[Goal of the exercise] Go through the data below and copy each line where the word "Hload" occurs.

*** Excerpted data Section Begins ***

(* ===== verification/CtrProof.v ===== *)
(** * Correctness of the helpers and of the counter mode

    The big-endian counter, the comparison in constant time, and CTR over ciphers
    with blocks of 16 bytes. *)

From S2P Require Import Prelude Bytes Buffers AesTables Aes AesProof Modes ModesProof.

(** ** The counter block *)

(** The counter block [ctr] with its last [L] bytes, as a big-endian number,
    advanced by [k] modulo [256^L]. *)
Definition ctr_at (L : nat) (ctr : list Z) (k : Z) : list Z :=
  take (16 - L) ctr ++ be_bytes L (be_value (drop (16 - L) ctr) + k).

Lemma be_bytes_mod m v k : be_bytes m (v mod 256 ^ Z.of_nat m + k) = be_bytes m (v + k).
Proof.
  rewrite <- (be_bytes_value (be_bytes m (v mod _ + k))), <- (be_bytes_value (be_bytes m (v + k)))
    by apply be_bytes_byte.
  by rewrite !be_bytes_length, !be_value_bytes, Zplus_mod_idemp_l.
Qed.

Lemma inc_ctr_loop_ok : ∀ lo pre post, Forall byte lo →
  inc_ctr_loop (length lo) (pre ++ lo ++ post) (Z.of_nat (length pre + length lo) - 1) =
    Some (pre ++ be_bytes (length lo) (be_value lo + 1) ++ post).
Proof.
  induction lo as [|x lo IH] using rev_ind; intros pre post Hlo; [done|].
  apply Forall_app in Hlo as [Hlo [Hx _]%Forall_cons]. unfold uint in Hx. change (2 ^ 8) with 256 in Hx.
  rewrite length_app, (Nat.add_comm (length lo)). cbn [length Nat.add inc_ctr_loop be_bytes].
  rewrite <- app_assoc. cbn [app]. rewrite app_assoc.
  rewrite (aget_mid (pre ++ lo)) by (rewrite length_app; lia). mred.
  rewrite aset_mid by (rewrite length_app; lia). mred. rewrite be_value_snoc.
  destruct (decide (x = 255)) as [->|Hne].
  - change (u8 (255 + 1)) with 0. cbn [Z.eqb negb].
    replace (be_value lo * 256 + 255 + 1) with ((be_value lo + 1) * 256) by lia.
    rewrite Z.div_mul, Z.mod_mul by lia.
    rewrite <- app_assoc. replace (Z.of_nat (length pre + S (length lo)) - 1 - 1)
      with (Z.of_nat (length pre + length lo) - 1) by lia.
    rewrite (IH pre (0 :: post)) by done. by rewrite <- app_assoc.
  - rewrite wrap_small by (unfold uint; lia). rewrite (proj2 (Z.eqb_neq _ _)) by lia. cbn [negb].
    rewrite <- Z.add_assoc, Z.div_add_l, (Z.div_small (x + 1)), Z.add_0_r by lia.
    rewrite be_bytes_value by done. rewrite (Z.add_comm _ (x + 1)), Z.mod_add, Z.mod_small by lia.
    by rewrite <- !app_assoc.
Qed.

Lemma inc_ctr_ok ctr L : block_ok 16 ctr → (L ≤ 16)%nat →
  crypto_block_inc_ctr ctr (Z.of_nat L) = Some (ctr_at L ctr 1).
Proof.
  intros [Hl Hb] HL. unfold crypto_block_inc_ctr, ctr_at. rewrite Nat2Z.id.
  pose proof (inc_ctr_loop_ok (drop (16 - L) ctr) (take (16 - L) ctr) []) as H.
  rewrite !app_nil_r, take_drop, length_drop, length_take, Hl in H.
  replace (16 - (16 - L))%nat with L in H by lia.
  replace (Z.of_nat ((16 - L) `min` 16 + L) - 1) with 15 in H by lia.
  apply H. by apply Forall_drop.
Qed.

Lemma ctr_at_ok L ctr k : block_ok 16 ctr → (L ≤ 16)%nat → block_ok 16 (ctr_at L ctr k).
Proof.
  intros [Hl Hb] HL. split.
  - unfold ctr_at. rewrite length_app, be_bytes_length, length_take. lia.
  - apply Forall_app. split; [by apply Forall_take|apply be_bytes_byte].
Qed.

Lemma ctr_at_0 L ctr : block_ok 16 ctr → (L ≤ 16)%nat → ctr_at L ctr 0 = ctr.
Proof.
  intros [Hl Hb] HL. unfold ctr_at. rewrite Z.add_0_r.
  replace L with (length (drop (16 - L) ctr)) at 2 by (rewrite length_drop; lia).
  rewrite be_bytes_value by (by apply Forall_drop). apply take_drop.
Qed.

Lemma ctr_at_add L ctr j k : block_ok 16 ctr → (L ≤ 16)%nat →
  ctr_at L (ctr_at L ctr j) k = ctr_at L ctr (j + k).
Proof.
  intros [Hl Hb] HL. unfold ctr_at at 1.
  assert (length (take (16 - L) ctr) = (16 - L)%nat) as Ht by (rewrite length_take; lia).
  unfold ctr_at at 1 2. rewrite take_app_length', drop_app_length' by done.
  unfold ctr_at. f_equal. rewrite be_value_bytes, be_bytes_mod. f_equal. lia.
Qed.

(** ** The comparison *)

Lemma smear_spec d : byte d → u8 (smear (smear (smear d 1) 2) 4 + 1) = b2z (d =? 0).
Proof.
  intros Hd. apply Z.eqb_eq.
  pose proof (byte_check (λ d, u8 (smear (smear (smear d 1) 2) 4 + 1) =? b2z (d =? 0)) ltac:(vm_compute; reflexivity)
    d Hd) as H. by cbn beta in H.
Qed.

Lemma lor_zero a b : Z.lor a b = 0 ↔ a = 0 ∧ b = 0.
Proof. apply Z.lor_eq_0_iff. Qed.

Lemma equals_loop_ok : ∀ u v pa qa pb qb d, length u = length v → length pa = length pb →
  Forall byte u → Forall byte v → byte d →
  ∃ r, equals_loop (length u) (pa ++ u ++ qa) (pb ++ v ++ qb) (Z.of_nat (length pa)) d = Some r ∧
    byte r ∧ (r = 0 ↔ d = 0 ∧ u = v).
Proof.
  induction u as [|x u IH]; intros [|y v] pa qa pb qb d Hl Hp Hu Hv Hd; try done.
  { exists d. split; [done|]. split; [done|]. tauto. }
  apply Forall_cons in Hu as [Hx Hu]. apply Forall_cons in Hv as [Hy Hv]. injection Hl as Hl.
  cbn [length equals_loop app]. rewrite (aget_mid pa) by reflexivity. mred. rewrite (aget_mid pb) by lia. mred.
  destruct (IH v (pa ++ [x]) qa (pb ++ [y]) qb (Z.lor d (Z.lxor x y))) as (r & Hr & Hrb & Hr0); try done.
  { rewrite !length_app. simpl. lia. }
  { apply lor_range; [done|done|]. by apply lxor_range. }
  exists r. rewrite <- !app_assoc in Hr. cbn [app] in Hr. rewrite length_app in Hr. cbn [length] in Hr.
  replace (Z.of_nat (length pa) + 1) with (Z.of_nat (length pa + 1)) by lia. split; [done|].
  split; [done|]. rewrite Hr0, Z.lor_eq_0_iff, Z.lxor_eq_0_iff. naive_solver.
Qed.

Lemma equals_ok u v qa qb : length u = length v → Forall byte u → Forall byte v →
  crypto_equals (u ++ qa) (v ++ qb) (Z.of_nat (length u)) = Some (b2z (bool_decide (u = v))).
Proof.
  intros Hl Hu Hv. unfold crypto_equals. rewrite Nat2Z.id.
  destruct (equals_loop_ok u v [] qa [] qb 0) as (r & Hr & Hrb & Hr0); try done.
  cbn [app length] in Hr. change (Z.of_nat 0) with 0 in Hr. rewrite Hr. mred. rewrite smear_spec by done.
  do 2 f_equal. destruct (Z.eqb_spec r 0); case_bool_decide; naive_solver.
Qed.

(** ** CTR *)

Section Ctr.
Context (c : cipher_t) (E D : list Z → list Z) `{HC : !BlockCipher c 16 E D}.
(** The counter takes the last [L] bytes of the counter block. *)
Context (L : nat) (HL : (L ≤ 16)%nat).

(** Block [k] of the data is combined with the encryption of the counter at [i + k]. *)
Fixpoint ctr_enc (ctr : list Z) (i : Z) (bl : list (list Z)) : list (list Z) :=
  match bl with
  | [] => []
  | b :: bl => xor_bytes (E (ctr_at L ctr i)) b :: ctr_enc ctr (i + 1) bl
  end.

Lemma fill_stream sb pre b tail pre_out old otail :
  (length b ≤ length sb)%nat → length old = length b → length pre_out = length pre →
  fill (length b) 0 (Z.of_nat (length pre)) (xor_stream sb (pre ++ b ++ tail) (Z.of_nat (length pre)))
    (pre_out ++ old ++ otail) = Some (pre_out ++ xor_bytes sb b ++ otail).
Proof.
  intros Hb Hold Hpo. assert (length (xor_bytes sb b) = length b) as Hl by (rewrite xor_bytes_length; lia).
  apply fill_ok; [lia|lia|lia|]. intros k x (u & v & Hu & Hv & ->)%xor_bytes_lookup.
  unfold xor_stream. rewrite aget_nat, Hu. mred. rewrite <- Nat2Z.inj_add.
  by rewrite (aget_inside pre b tail k v Hv).
Qed.

Lemma ctr_iter fuel ctr i sb pre b tail pre_out old otail len :
  block_ok 16 ctr → length sb = 16%nat → (length b ≤ 16)%nat → length old = length b →
  length pre_out = length pre → input_size len (Z.of_nat (length pre)) 16 = Z.of_nat (length b) →
  ctr_loop (S fuel) c 16 (16 - Z.of_nat L) (ctr_at L ctr i) sb (pre ++ b ++ tail) len
    (pre_out ++ old ++ otail) (Z.of_nat (length pre)) =
  let offset := Z.of_nat (length (pre ++ b)) in
  let out := pre_out ++ xor_bytes (E (ctr_at L ctr i)) b ++ otail in
  if offset <? len
  then ctr_loop fuel c 16 (16 - Z.of_nat L) (ctr_at L ctr (i + 1)) (E (ctr_at L ctr i)) (pre ++ b ++ tail) len out offset
  else Some (i32 offset, ctr_at L ctr (i + 1), out).
Proof.
  intros Hctr Hsb Hb Hold Hpo Hin. cbn [ctr_loop].
  pose proof (ctr_at_ok L ctr i Hctr HL) as Hci. pose proof Hci as [Hcl _].
  pose proof (bc_enc_ok _ Hci) as [Hel _].
  pose proof (load_prefix (ctr_at L ctr i) []) as Hload. rewrite app_nil_r, Hcl in Hload.
  change (Z.of_nat 16) with 16 in Hload. rewrite Hload. mred. rewrite bc_encrypt by done. mred.
  pose proof (store_prefix sb (E (ctr_at L ctr i)) [] ltac:(lia)) as Hst. rewrite !app_nil_r in Hst.
  rewrite Hst. mred. cbn [Z.eqb Pos.eqb negb]. rewrite Hin, Nat2Z.id.
  rewrite fill_stream by lia. mred.
  replace (16 - (16 - Z.of_nat L)) with (Z.of_nat L) by lia.
  rewrite inc_ctr_ok by done. mred. rewrite ctr_at_add by done.
  rewrite length_app, Nat2Z.inj_add. done.
Qed.

Lemma ctr_loop_ok ctr : block_ok 16 ctr → ∀ data fuel pre post pre_out old post_out sb i,
  (length data < fuel)%nat → length pre_out = length pre → length old = length data → length sb = 16%nat →
  let len := Z.of_nat (length pre + length data) in
  ctr_loop fuel c 16 (16 - Z.of_nat L) (ctr_at L ctr i) sb (pre ++ data ++ post) len
    (pre_out ++ old ++ post_out) (Z.of_nat (length pre)) =
  Some (i32 len, ctr_at L ctr (i + Z.of_nat (length (blocks 16 data))),
        pre_out ++ concat (ctr_enc ctr i (blocks 16 data)) ++ post_out).
Proof.
  intros Hctr. refine (blocks_ind 16 _ ltac:(lia) _ _).
  - intros data Hd fuel pre post pre_out old post_out sb i Hfuel Hpo Hold Hsb len.
    destruct fuel as [|fuel]; [lia|]. rewrite ctr_iter; try done.
    2: { unfold input_size, len. rewrite (proj2 (Z.ltb_ge _ _)) by lia. rewrite wrap_small; [lia|unfold uint; lia]. }
    cbv zeta. rewrite (proj2 (Z.ltb_ge _ _)) by (unfold len; rewrite length_app; lia).
    rewrite blocks_last by lia. cbn [ctr_enc concat length]. rewrite app_nil_r.
    do 3 f_equal. unfold len. f_equal. rewrite length_app. lia.
  - intros b r Hb Hr IH fuel pre post pre_out old post_out sb i Hfuel Hpo Hold Hsb len.
    rewrite length_app in Hfuel, Hold. destruct fuel as [|fuel]; [lia|].
    assert (0 < length r)%nat as Hrl by (destruct r; [done|simpl; lia]).
    destruct (split_at old 16 ltac:(lia)) as (o1 & o2 & -> & Ho1). rewrite length_app in Hold.
    rewrite <- !app_assoc. rewrite ctr_iter; try done; try lia.
    2: { unfold input_size, len. rewrite length_app. rewrite (proj2 (Z.ltb_lt _ _)) by lia.
         rewrite wrap_small; [lia|unfold uint; lia]. }
    cbv zeta. rewrite (proj2 (Z.ltb_lt _ _)) by (unfold len; rewrite !length_app; lia).
    pose proof (bc_enc_ok _ (ctr_at_ok L ctr i Hctr HL)) as [Hel _].
    set (y := xor_bytes (E (ctr_at L ctr i)) b).
    assert (length y = 16%nat) as Hy by (unfold y; rewrite xor_bytes_length; lia).
    pose proof (IH fuel (pre ++ b) post (pre_out ++ y) o2 post_out (E (ctr_at L ctr i)) (i + 1)) as IH'.
    cbv zeta in IH'. rewrite <- !app_assoc in IH'.
    replace len with (Z.of_nat (length (pre ++ b) + length r)) by (unfold len; rewrite !length_app; lia).
    rewrite IH' by (rewrite ?length_app; lia).
    rewrite blocks_app by (done || lia). cbn [ctr_enc concat length]. fold y. rewrite <- !app_assoc.
    do 3 f_equal. f_equal. lia.
Qed.

Lemma ctr_blocks_ok ctr : block_ok 16 ctr → ∀ data i,
  ctr_enc ctr i (blocks 16 (concat (ctr_enc ctr i (blocks 16 data)))) = blocks 16 data ∧
  length (concat (ctr_enc ctr i (blocks 16 data))) = length data.
Proof.
  intros Hctr. refine (blocks_ind 16 _ ltac:(lia) _ _).
  - intros data Hd i. pose proof (bc_enc_ok _ (ctr_at_ok L ctr i Hctr HL)) as [Hel _].
    rewrite (blocks_last 16 data) by lia. cbn [ctr_enc concat]. rewrite app_nil_r.
    assert (length (xor_bytes (E (ctr_at L ctr i)) data) = length data) as Hl by (rewrite xor_bytes_length; lia).
    rewrite blocks_last by lia. cbn [ctr_enc]. by rewrite xor_bytes_cancel by lia.
  - intros b r Hb Hr IH i. pose proof (bc_enc_ok _ (ctr_at_ok L ctr i Hctr HL)) as [Hel _].
    rewrite (blocks_app 16 b r) by (done || lia). cbn [ctr_enc concat].
    destruct (IH (i + 1)) as [IH1 IH2].
    assert (length (xor_bytes (E (ctr_at L ctr i)) b) = 16%nat) as Hl by (rewrite xor_bytes_length; lia).
    rewrite blocks_app; [|lia|done|].
    + cbn [ctr_enc]. rewrite IH1, xor_bytes_cancel by lia. split; [done|]. rewrite !length_app. lia.
    + intros Hnil. apply (f_equal length) in Hnil. rewrite IH2 in Hnil. by destruct r.
Qed.

(** The key stream combined with the data. *)
Definition ctr_crypt (ctr data : list Z) : list Z := concat (ctr_enc ctr 0 (blocks 16 data)).

Lemma ctr_crypt_length ctr data : block_ok 16 ctr → length (ctr_crypt ctr data) = length data.
Proof. intros Hctr. by apply ctr_blocks_ok. Qed.

Lemma ctr_crypt_twice ctr data : block_ok 16 ctr → ctr_crypt ctr (ctr_crypt ctr data) = data.
Proof.
  intros Hctr. unfold ctr_crypt. destruct (ctr_blocks_ok ctr Hctr data 0) as [-> _].
  by apply concat_blocks; lia.
Qed.

Lemma encrypt_ctr_ok ctr data x old y : block_ok 16 ctr → length old = length data →
  Z.of_nat (length data) < 2 ^ 31 →
  cipher_encrypt_ctr c ctr (16 - Z.of_nat L) (data ++ x) (Z.of_nat (length data)) (old ++ y) =
    Some (Z.of_nat (length data), ctr_at L ctr (Z.of_nat (length (blocks 16 data))), ctr_crypt ctr data ++ y).
Proof.
  intros Hctr Hold Hlen. unfold cipher_encrypt_ctr. rewrite bc_size, Nat2Z.id. change (Z.of_nat 16) with 16.
  rewrite <- (ctr_at_0 L ctr Hctr HL) at 1.
  rewrite (ctr_loop_ok ctr Hctr data (S (length data)) [] x [] old y) by (done || lia).
  cbn [length Nat.add app]. by rewrite i32_length, Z.add_0_l.
Qed.

(** C34: CTR: data of any length, also none, is combined with the key stream of the
    counter blocks, whose last [16 - nonce_len] bytes count the blocks modulo their
    range; the counter is left at the next block.  The same call decrypts. *)
Theorem ctr_roundtrip ctr data x old y old2 y2 :
  block_ok 16 ctr → length old = length data → length old2 = length data →
  Z.of_nat (length data) < 2 ^ 31 →
  let len := Z.of_nat (length data) in
  let ctr' := ctr_at L ctr (Z.of_nat (length (blocks 16 data))) in
  cipher_encrypt_ctr c ctr (16 - Z.of_nat L) (data ++ x) len (old ++ y) = Some (len, ctr', ctr_crypt ctr data ++ y) ∧
  cipher_decrypt_ctr c ctr (16 - Z.of_nat L) (ctr_crypt ctr data ++ y) len (old2 ++ y2) =
    Some (len, ctr', data ++ y2).
Proof.
  intros Hctr Ho Ho2 Hlen len ctr'. split; [by apply encrypt_ctr_ok|].
  pose proof (ctr_crypt_length ctr data Hctr) as Hcl.
  unfold cipher_decrypt_ctr. unfold len, ctr'. rewrite <- Hcl.
  rewrite (encrypt_ctr_ok ctr (ctr_crypt ctr data) y old2 y2) by (done || lia).
  rewrite ctr_crypt_twice by done. do 3 f_equal.
  assert (∀ i, length (blocks 16 (ctr_crypt ctr data)) = length (ctr_enc ctr i (blocks 16 (ctr_crypt ctr data)))) as Hlc.
  { intros i. generalize (blocks 16 (ctr_crypt ctr data)) as bl. intros bl. revert i.
    induction bl as [|b bl IH]; intros i; [done|]. cbn [ctr_enc length]. by rewrite (IH (i + 1)). }
  rewrite (Hlc 0). unfold ctr_crypt. by rewrite (proj1 (ctr_blocks_ok ctr Hctr data 0)).
Qed.
End Ctr.

(** The 13 bytes of a nonce leave a counter of 3 bytes. *)
Lemma ctr_roundtrip_witness :
  ∃ ct ctr', cipher_encrypt_ctr fips_aes (replicate 16 255) (16 - Z.of_nat 3) (seqZ 0 20 ++ []) 20
      (replicate 20 9 ++ [8]) = Some (20, ctr', ct ++ [8]) ∧
    take 13 ctr' = replicate 13 255 ∧ drop 13 ctr' = [0; 0; 1] ∧
    cipher_decrypt_ctr fips_aes (replicate 16 255) (16 - Z.of_nat 3) (ct ++ [8]) 20 (replicate 20 7 ++ [6]) =
      Some (20, ctr', seqZ 0 20 ++ [6]).
Proof.
  destruct (ctr_roundtrip fips_aes (aes_E fips_key) (aes_D fips_key) 3 ltac:(lia) (replicate 16 255) (seqZ 0 20) []
    (replicate 20 9) [8] (replicate 20 7) [6]) as (H1 & H2).
  - split; [reflexivity|]. apply Forall_replicate. done.
  - reflexivity.
  - reflexivity.
  - vm_compute. reflexivity.
  - eexists. eexists. split; [exact H1|]. split; [vm_compute; reflexivity|].
    split; [vm_compute; reflexivity|exact H2].
Defined.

*** Excerpted data Section Ends ***

[Response box]
  pose proof (load_prefix (ctr_at L ctr i) []) as Hload. rewrite app_nil_r, Hcl in Hload.
  change (Z.of_nat 16) with 16 in Hload. rewrite Hload. mred. rewrite bc_encrypt by done. mred.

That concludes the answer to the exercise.